Records from a dataset
= = = = =
Definition leaf_info (e : Z) : Z * Z := (addr e, Z.land e (wnot 64 VMM_PTE_ADDR_MASK)).

Record vm_sim s (a : aspace) : Prop := {
  vs_inv : vm_inv s;
  vs_pages : ∀ u, page_ok u → pages a !! u = leaf_info <$> leaf (v_mem s) root u;
  vs_frames : frames a = fa_count (v_ctx s);
  vs_flushed : flushed a = v_invlpg s
}.

Lemma vm_sim_same s s' a :
  vm_sim s a → vm_inv s' → same_pages root s s' → v_invlpg s' = v_invlpg s →
  vm_sim s' (mk_as (pages a) (fa_count (v_ctx s')) (flushed a)).
Proof.
  intros [Hi Hp Hf Hl] Hi' Hs Hl'. constructor; simpl; try done; [|congruence].
  intros u Hu. by rewrite Hp, (Hs u).
Qed.

Lemma vmm_op_invalid s o :
  vop_fits o → ¬ vop_valid o → vmm_op s o = (refused o VMM_ERR_INVAL, Some s).
Proof.
  intros [Hf _] Hv.
  assert (¬ valid_page (vop_page o) → negb (vmm_is_canonical (vop_page o))
    || negb (vmm_is_aligned_4k (vop_page o)) = true) as Hbad.
  { intros Hn. rewrite <-page_ok_iff in Hn by done. unfold page_ok in Hn.
    destruct (vmm_is_canonical _), (vmm_is_aligned_4k _); try done. by destruct Hn. }
  destruct o as [v pa fl|v|v]; unfold vop_valid in Hv; cbn [vop_page refused vmm_op] in *.
  - unfold vmm_map_page. rewrite (bind_err _ _ _ VMM_ERR_INVAL (Some s)); [done|].
    apply fail_if_true. destruct (negb (vmm_is_aligned_4k pa)) eqn:Hpa; [apply orb_true_r|].
    rewrite orb_false_r. apply Hbad. intros Hp. apply Hv. split; [done|]. apply aligned_iff.
    by apply negb_false_iff in Hpa.
  - unfold vmm_unmap_page. rewrite (bind_err _ _ _ VMM_ERR_INVAL (Some s)); [done|].
    apply fail_if_true, Hbad. tauto.
  - unfold vmm_query_page. rewrite (bind_err _ _ _ VMM_ERR_INVAL (Some s)); [done|].
    apply fail_if_true, Hbad. tauto.
Qed.

#[global] Instance vop_valid_dec o : Decision (vop_valid o).
Proof. unfold vop_valid, valid_page. destruct o; apply _. Defined.

Lemma vmm_map_refines s a v pa fl :
  vm_sim s a → fits 64 v → vop_valid (VMap v pa fl) →
  ∃ r s' a', vmm_op s (VMap v pa fl) = (r, Some s') ∧ spec_valid a (VMap v pa fl) r a' ∧ vm_sim s' a'.
Proof.
  intros H Hf [Hv Hpa]. cbn [vop_page] in Hv. apply page_ok_iff in Hv as Hok; [|done].
  destruct (map_run alloc free p2v root s v pa fl (vs_inv _ _ H) Hok ltac:(by apply aligned_iff))
    as (r & s' & Hr & Hi & Hl & Hu & Hcase).
  cbn [vmm_op]. rewrite Hr. unfold spec_valid. cbn [vop_page]. rewrite (vs_pages _ _ H v Hok).
  rewrite (vs_frames _ _ H). destruct (leaf (v_mem s) root v) as [e|]; simpl fmap.
  { destruct Hcase as [-> ->]. by eexists _, s, a. }
  destruct Hcase as [[-> Hleaf]|(-> & Hs & Hc)].
  - eexists _, s', (mk_as (<[v := leaf_info (leaf_entry pa fl)]> (pages a)) (fa_count (v_ctx s')) (flushed a)).
    split; [done|]. split.
    + split; [exact Hu|]. split; [done|]. left. split; [done|]. unfold leaf_info.
      by rewrite leaf_entry_addr, leaf_entry_flags.
    + constructor; try done; [|by rewrite Hl, <-(vs_flushed _ _ H)]. intros u Hpu. cbn [pages]. rewrite Hleaf by done.
      destruct (decide (u = v)) as [->|Hne]; [by rewrite lookup_insert_eq|].
      rewrite lookup_insert_ne by done. by apply (vs_pages _ _ H).
  - eexists _, s', _. split; [done|]. split; [|by apply (vm_sim_same s s' a)].
    split; [exact Hu|]. split; [done|]. by right.
Qed.

Lemma vmm_unmap_refines s a v :
  vm_sim s a → fits 64 v → vop_valid (VUnmap v) →
  ∃ r s' a', vmm_op s (VUnmap v) = (r, Some s') ∧ spec_valid a (VUnmap v) r a' ∧ vm_sim s' a'.
Proof.
  intros H Hf [Hv _]. cbn [vop_page] in Hv. apply page_ok_iff in Hv as Hok; [|done].
  destruct (unmap_run alloc free p2v root s v (vs_inv _ _ H) Hok) as (r & s' & Hr & Hi & Hc & Hcase).
  cbn [vmm_op]. rewrite Hr. unfold spec_valid. cbn [vop_page]. rewrite (vs_pages _ _ H v Hok).
  destruct (leaf (v_mem s) root v) as [e|]; simpl fmap.
  2:{ destruct Hcase as [-> ->]. by eexists _, s, a. }
  destruct Hcase as (-> & Hl & Hleaf). eexists _, s', _. split; [done|]. split; [done|].
  constructor; try done; cbn [pages frames flushed].
  - intros u Hpu. rewrite Hleaf by done. destruct (decide (u = v)) as [->|Hne].
    + by rewrite lookup_delete_eq.
    + rewrite lookup_delete_ne by done. by apply (vs_pages _ _ H).
  - by rewrite Hc, (vs_frames _ _ H).
  - by rewrite Hl, (vs_flushed _ _ H).
Qed.

Lemma vmm_op_refines s a o :
  vm_sim s a → vop_fits o →
  ∃ r s' a', vmm_op s o = (r, Some s') ∧ spec_vop a o r a' ∧ vm_sim s' a'.
Proof.
  intros H Hf. destruct (decide (vop_valid o)) as [Hv|Hv].
  2:{ rewrite vmm_op_invalid by done. eexists _, s, a. split; [done|]. split; [|done]. by right. }
  assert (∃ r s' a', vmm_op s o = (r, Some s') ∧ spec_valid a o r a' ∧ vm_sim s' a') as
    (r & s' & a' & ? & ? & ?); [|exists r, s', a'; split_and!; try done; by left].
  destruct o as [v pa fl|v|v]; destruct Hf as [Hf _].
  - by apply vmm_map_refines.
  - by apply vmm_unmap_refines.
  - destruct Hv as [Hv _]. cbn [vop_page] in *. apply page_ok_iff in Hv as Hok; [|done].
    cbn [vmm_op]. rewrite (query_run alloc free p2v root s v _ (vs_inv _ _ H) Hok).
    unfold spec_valid. cbn [vop_page]. rewrite (vs_pages _ _ H v Hok).
    destruct (leaf (v_mem s) root v); by eexists _, s, a.
Qed.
= = = = =
- **Assigned task**:
What you return must match the data above character for character.

- **Response to this task**:
Definition leaf_info (e : Z) : Z * Z := (addr e, Z.land e (wnot 64 VMM_PTE_ADDR_MASK)).

Record vm_sim s (a : aspace) : Prop := {
  vs_inv : vm_inv s;
  vs_pages : ∀ u, page_ok u → pages a !! u = leaf_info <$> leaf (v_mem s) root u;
  vs_frames : frames a = fa_count (v_ctx s);
  vs_flushed : flushed a = v_invlpg s
}.

Lemma vm_sim_same s s' a :
  vm_sim s a → vm_inv s' → same_pages root s s' → v_invlpg s' = v_invlpg s →
  vm_sim s' (mk_as (pages a) (fa_count (v_ctx s')) (flushed a)).
Proof.
  intros [Hi Hp Hf Hl] Hi' Hs Hl'. constructor; simpl; try done; [|congruence].
  intros u Hu. by rewrite Hp, (Hs u).
Qed.

Lemma vmm_op_invalid s o :
  vop_fits o → ¬ vop_valid o → vmm_op s o = (refused o VMM_ERR_INVAL, Some s).
Proof.
  intros [Hf _] Hv.
  assert (¬ valid_page (vop_page o) → negb (vmm_is_canonical (vop_page o))
    || negb (vmm_is_aligned_4k (vop_page o)) = true) as Hbad.
  { intros Hn. rewrite <-page_ok_iff in Hn by done. unfold page_ok in Hn.
    destruct (vmm_is_canonical _), (vmm_is_aligned_4k _); try done. by destruct Hn. }
  destruct o as [v pa fl|v|v]; unfold vop_valid in Hv; cbn [vop_page refused vmm_op] in *.
  - unfold vmm_map_page. rewrite (bind_err _ _ _ VMM_ERR_INVAL (Some s)); [done|].
    apply fail_if_true. destruct (negb (vmm_is_aligned_4k pa)) eqn:Hpa; [apply orb_true_r|].
    rewrite orb_false_r. apply Hbad. intros Hp. apply Hv. split; [done|]. apply aligned_iff.
    by apply negb_false_iff in Hpa.
  - unfold vmm_unmap_page. rewrite (bind_err _ _ _ VMM_ERR_INVAL (Some s)); [done|].
    apply fail_if_true, Hbad. tauto.
  - unfold vmm_query_page. rewrite (bind_err _ _ _ VMM_ERR_INVAL (Some s)); [done|].
    apply fail_if_true, Hbad. tauto.
Qed.

#[global] Instance vop_valid_dec o : Decision (vop_valid o).
Proof. unfold vop_valid, valid_page. destruct o; apply _. Defined.

Lemma vmm_map_refines s a v pa fl :
  vm_sim s a → fits 64 v → vop_valid (VMap v pa fl) →
  ∃ r s' a', vmm_op s (VMap v pa fl) = (r, Some s') ∧ spec_valid a (VMap v pa fl) r a' ∧ vm_sim s' a'.
Proof.
  intros H Hf [Hv Hpa]. cbn [vop_page] in Hv. apply page_ok_iff in Hv as Hok; [|done].
  destruct (map_run alloc free p2v root s v pa fl (vs_inv _ _ H) Hok ltac:(by apply aligned_iff))
    as (r & s' & Hr & Hi & Hl & Hu & Hcase).
  cbn [vmm_op]. rewrite Hr. unfold spec_valid. cbn [vop_page]. rewrite (vs_pages _ _ H v Hok).
  rewrite (vs_frames _ _ H). destruct (leaf (v_mem s) root v) as [e|]; simpl fmap.
  { destruct Hcase as [-> ->]. by eexists _, s, a. }
  destruct Hcase as [[-> Hleaf]|(-> & Hs & Hc)].
  - eexists _, s', (mk_as (<[v := leaf_info (leaf_entry pa fl)]> (pages a)) (fa_count (v_ctx s')) (flushed a)).
    split; [done|]. split.
    + split; [exact Hu|]. split; [done|]. left. split; [done|]. unfold leaf_info.
      by rewrite leaf_entry_addr, leaf_entry_flags.
    + constructor; try done; [|by rewrite Hl, <-(vs_flushed _ _ H)]. intros u Hpu. cbn [pages]. rewrite Hleaf by done.
      destruct (decide (u = v)) as [->|Hne]; [by rewrite lookup_insert_eq|].
      rewrite lookup_insert_ne by done. by apply (vs_pages _ _ H).
  - eexists _, s', _. split; [done|]. split; [|by apply (vm_sim_same s s' a)].
    split; [exact Hu|]. split; [done|]. by right.
Qed.

Lemma vmm_unmap_refines s a v :
  vm_sim s a → fits 64 v → vop_valid (VUnmap v) →
  ∃ r s' a', vmm_op s (VUnmap v) = (r, Some s') ∧ spec_valid a (VUnmap v) r a' ∧ vm_sim s' a'.
Proof.
  intros H Hf [Hv _]. cbn [vop_page] in Hv. apply page_ok_iff in Hv as Hok; [|done].
  destruct (unmap_run alloc free p2v root s v (vs_inv _ _ H) Hok) as (r & s' & Hr & Hi & Hc & Hcase).
  cbn [vmm_op]. rewrite Hr. unfold spec_valid. cbn [vop_page]. rewrite (vs_pages _ _ H v Hok).
  destruct (leaf (v_mem s) root v) as [e|]; simpl fmap.
  2:{ destruct Hcase as [-> ->]. by eexists _, s, a. }
  destruct Hcase as (-> & Hl & Hleaf). eexists _, s', _. split; [done|]. split; [done|].
  constructor; try done; cbn [pages frames flushed].
  - intros u Hpu. rewrite Hleaf by done. destruct (decide (u = v)) as [->|Hne].
    + by rewrite lookup_delete_eq.
    + rewrite lookup_delete_ne by done. by apply (vs_pages _ _ H).
  - by rewrite Hc, (vs_frames _ _ H).
  - by rewrite Hl, (vs_flushed _ _ H).
Qed.

Lemma vmm_op_refines s a o :
  vm_sim s a → vop_fits o →
  ∃ r s' a', vmm_op s o = (r, Some s') ∧ spec_vop a o r a' ∧ vm_sim s' a'.
Proof.
  intros H Hf. destruct (decide (vop_valid o)) as [Hv|Hv].
  2:{ rewrite vmm_op_invalid by done. eexists _, s, a. split; [done|]. split; [|done]. by right. }
  assert (∃ r s' a', vmm_op s o = (r, Some s') ∧ spec_valid a o r a' ∧ vm_sim s' a') as
    (r & s' & a' & ? & ? & ?); [|exists r, s', a'; split_and!; try done; by left].
  destruct o as [v pa fl|v|v]; destruct Hf as [Hf _].
  - by apply vmm_map_refines.
  - by apply vmm_unmap_refines.
  - destruct Hv as [Hv _]. cbn [vop_page] in *. apply page_ok_iff in Hv as Hok; [|done].
    cbn [vmm_op]. rewrite (query_run alloc free p2v root s v _ (vs_inv _ _ H) Hok).
    unfold spec_valid. cbn [vop_page]. rewrite (vs_pages _ _ H v Hok).
    destruct (leaf (v_mem s) root v); by eexists _, s, a.
Qed.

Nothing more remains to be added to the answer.